Dextrorphan (tartrate) inhibit excitatory amino acid (EAA) evoked neuronal responses, apparently by acting at a site on the NMDA-preferring EAA receptor or its associated Ca 2+ channel. Dextromethorphan and dextrorphan (tartrate) protect neurons from EAA-induced cytotoxicity [3].
In dextrorphan-treated patients, transient and reversible adverse effects, including nystagmus, nausea, vomiting, somnolence, hallucinations, and agitation, commonly occurred. Loading-dose escalation was stopped because of rapid-onset, reversible, symptomatic hypotension in 7 of 21 patients treated with doses of 200 to 260 mg/h.
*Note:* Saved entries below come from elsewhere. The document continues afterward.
(** ** Defects *)

(** The buffer does not close to a ring: with one element more than fits, the
    readable region ends in memory that was never written, for every capacity. *)
Lemma ring_does_not_wrap {V} (sizeof_T n : Z) (vs : list V) (v : V) :
  1 <= n -> 1 <= sizeof_T -> n * sizeof_T < 2 ^ 62 -> Z.of_nat (length vs) = n ->
  exists b b', make_RingBuffer sizeof_T (mkCalls true true true true true) n = Some b /\
    run_rings sizeof_T b (map REmplace vs ++ [REmplace v]) = Some b' /\
    readable b' = n /\ GetReadable sizeof_T b' = None.
Proof.
  intros Hn Hsz Hb Hl. destruct (make_holds (V := V) sizeof_T n Hn Hsz Hb) as (b & E & H & Hu). exists b.
  assert (forall (xs : list V) b r q, holds sizeof_T n b r q -> untouched sizeof_T b (r + Z.of_nat (length q)) ->
    r + Z.of_nat (length q + length xs) <= n ->
    exists b1, run_rings sizeof_T b (map REmplace xs) = Some b1 /\ holds sizeof_T n b1 r (q ++ xs) /\
      untouched sizeof_T b1 (r + Z.of_nat (length q + length xs))) as Hput.
  { induction xs as [|x xs IH]; intros b0 r q H0 Hu0 Hle; [rewrite app_nil_r, Nat.add_0_r; by exists b0|]. cbn [length] in Hle |- *. cbn [map run_rings run_ring].
    destruct (emplace_holds sizeof_T n Hn Hsz Hb b0 r q x H0) as (b1 & -> & H1 & Hu1); [lia|]. cbn [mbind option_bind].
    destruct (IH b1 r (q ++ [x]) H1 (Hu1 Hu0)) as (b2 & -> & H2 & Hu2); [rewrite length_app; cbn; lia|].
    exists b2. rewrite <- app_assoc in H2. split_and!; [done|done|]. rewrite length_app in Hu2. cbn in Hu2.
    by replace (length q + S (length xs))%nat with (length q + 1 + length xs)%nat by lia. }
  destruct (Hput vs b 0 [] H Hu) as (b1 & E1 & H1 & Hu1); [cbn; lia|]. cbn in Hu1. rewrite Hl in Hu1.
  destruct (full_not_readable sizeof_T n Hn Hsz Hb b1 vs v H1 Hu1 Hl) as (b2 & E2 & H2). exists b2. split_and!; try done; [|by apply H2..].
  clear -E1 E2. revert b E1. induction vs as [|x vs IH]; intros b E1.
  - injection E1 as ->. cbn. by rewrite E2.
  - cbn in E1 |- *. destruct (emplace sizeof_T b x); [|done]. by apply IH.
Qed.

(** [Append] does not move the write index: what it wrote is not readable. *)
Lemma append_not_readable :
  (b ← make_RingBuffer 1 (mkCalls true true true true true) 8; '(r, b) ← Append 1 b [1; 2; 3];
   Some (r, readable b)) = Some (0, 0).
Proof. vm_compute. reflexivity. Qed.

(** For elements of more than one byte the second mapping is placed by element
    count instead of bytes, outside of the reserved region, and the destructor does
    not unmap it. *)
Lemma second_mapping_stays :
  (b ← make_RingBuffer (V := Z) 8 (mkCalls true true true true true) 8; destroy_RingBuffer 8 true b)
  = Some [mkMapping (4096 * 8) 4096 (File 4096)].
Proof. vm_compute. reflexivity. Qed.

(** A buffer for no elements is refused by an assertion. *)
Lemma empty_ring_aborts : make_RingBuffer (V := Z) 1 (mkCalls true true true true true) 0 = None.
Proof. reflexivity. Qed.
Maximum plasma levels of 750 to 1000 ng/mL were obtained in 9 patients [2].
References:
[1]. Shin, E.J., Lee, P.H., Kim, H.J., et al. Neuropsychotoxicity of abused drugs: Potential of dextromethorphan and novel neuroprotective analogs of dextromethorphan with improved safety profiles in terms of abuse and neuroprotective effects. Journal of Pharmacological Sciences 106(1), 22-27 (2008).
[2]. Albers GW, Atkinson RP, Kelley RE, Rosenbaum DM; Dextrorphan Study Group. Safety, tolerability, and pharmacokinetics of the N-methyl-d-aspartate antagonist dextrorphan in patients with acute stroke.Stroke. 1995; 26:254-258.
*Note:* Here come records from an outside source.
Lemma rep_new m os s p h :
  rep m os s -> m !! p = None -> rep (<[p := h]> m) (os ++ [Some (Some p)]) (s ++ [Some (Some h)]).
Proof using.
  intros R Hp. eapply rep_snoc; [done|..].
  - intros i o x _. by apply holds_insert.
  - cbn. by rewrite lookup_insert_eq.
  - intros q [k Hq]. destruct (decide (q = p)) as [-> |Hne]; [by right|left].
    rewrite lookup_insert_ne in Hq by done. by exists k.
  - intros q [= ->]. done.
Qed.

Lemma rep_null m os s : rep m os s -> rep m (os ++ [Some None]) (s ++ [Some None]).
Proof using. intros R. eapply rep_snoc; eauto; done. Qed.

(** Two objects exchange their pointers. *)
Lemma rep_swap m os s i j a b x y :
  rep m os s -> os !! i = Some a -> os !! j = Some b -> s !! i = Some x -> s !! j = Some y ->
  rep m (<[j := a]> (<[i := b]> os)) (<[j := x]> (<[i := y]> s)).
Proof using.
  intros R Hi Hj Hx Hy. pose proof (rep_len _ _ _ R) as Hl.
  pose proof (lookup_lt_Some _ _ _ Hi) as Li. pose proof (lookup_lt_Some _ _ _ Hj) as Lj.
  set (t k := if decide (k = j) then i else if decide (k = i) then j else k).
  assert (Hos : forall k, <[j := a]> (<[i := b]> os) !! k = os !! t k).
  { intros k. unfold t. rewrite list_lookup_insert, length_insert, list_lookup_insert. repeat case_decide; naive_solver. }
  assert (Hs : forall k, <[j := x]> (<[i := y]> s) !! k = s !! t k).
  { intros k. unfold t. rewrite list_lookup_insert, length_insert, list_lookup_insert. repeat case_decide; naive_solver lia. }
  assert (Ht : forall k, t (t k) = k) by (intros k; unfold t; repeat case_decide; congruence).
  split.
  - by rewrite !length_insert.
  - intros k o z. rewrite Hos, Hs. apply (rep_vals _ _ _ R).
  - intros p Hp. destruct (rep_owned _ _ _ R p Hp) as [k Hk]. exists (t k). by rewrite Hos, Ht.
  - intros k l p. rewrite !Hos. intros Hk Hq. pose proof (rep_once _ _ _ R _ _ _ Hk Hq) as E.
    by rewrite <- (Ht k), <- (Ht l), E.
Qed.

(** An object loses its holder, which is deleted. *)
Lemma rep_delete m os s i p o x :
  rep m os s -> os !! i = Some (Some (Some p)) -> (o, x) = (None, None) \/ (o, x) = (Some None, Some None) ->
  rep (delete p m) (<[i := o]> os) (<[i := x]> s).
Proof using.
  intros R Hi Hox. pose proof (rep_len _ _ _ R) as Hl. pose proof (lookup_lt_Some _ _ _ Hi) as Li.
  split.
  - by rewrite !length_insert.
  - intros k o' x'. rewrite !list_lookup_insert. repeat case_decide; try (destruct Hox; naive_solver lia).
    intros Ho Hx. pose proof (rep_vals _ _ _ R _ _ _ Ho Hx) as Hh.
    destruct o' as [[q|]|], x' as [[h|]|]; cbn in *; try done. rewrite lookup_delete_ne; [done|].
    intros ->. pose proof (rep_once _ _ _ R _ _ _ Ho Hi). naive_solver.
  - intros q [h Hq]. apply lookup_delete_Some in Hq as [Hne Hq].
    destruct (rep_owned _ _ _ R q) as [k Hk]; [by exists h|]. exists k.
    rewrite list_lookup_insert_ne; [done|]. naive_solver.
  - intros k l q. rewrite !list_lookup_insert. repeat case_decide; try (destruct Hox; naive_solver).
    apply (rep_once _ _ _ R).
Qed.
[3]. Carpenter CL, Marks SS, Watson DL, Greenberg DA. Dextromethorphan and dextrorphan as calcium channel antagonists. Brain Res.1988; 439:372-375.
右啡烷(酒石酸盐)是右美沙芬的苯环利定样代谢物,在止咳药中用作镇咳剂 [1]。右啡烷(酒石酸盐)是一种非竞争性 N-甲基-d-天冬氨酸 (NMDA) 拮抗剂,在局灶性脑缺血的实验模型中具有神经保护作用[2]。产生 K+- 刺激 45Ca 2+ 摄入脑突触体的 IC50 的右啡烷(酒石酸盐)浓度为 200±27μM [3]。
右啡烷(酒石酸盐)抑制兴奋性氨基酸 (EAA) 诱发的神经元反应,显然是通过作用于偏好 NMDA 的 EAA 受体或其相关 Ca 2+ 通道上的一个位点。右美沙芬和右啡烷(酒石酸盐)保护神经元免受 EAA 诱导的细胞毒性[3]。
在接受右啡烷治疗的患者中,通常会发生短暂和可逆的不良反应,包括眼球震颤、恶心、呕吐、嗜睡、幻觉和激越。在接受 200 至 260 mg/h 剂量治疗的 21 名患者中,有 7 名因快速发作、可逆、有症状的低血压而停止负荷剂量增加。 9 名患者[2] 的最大血浆浓度为 750 至 1000 ng/mL。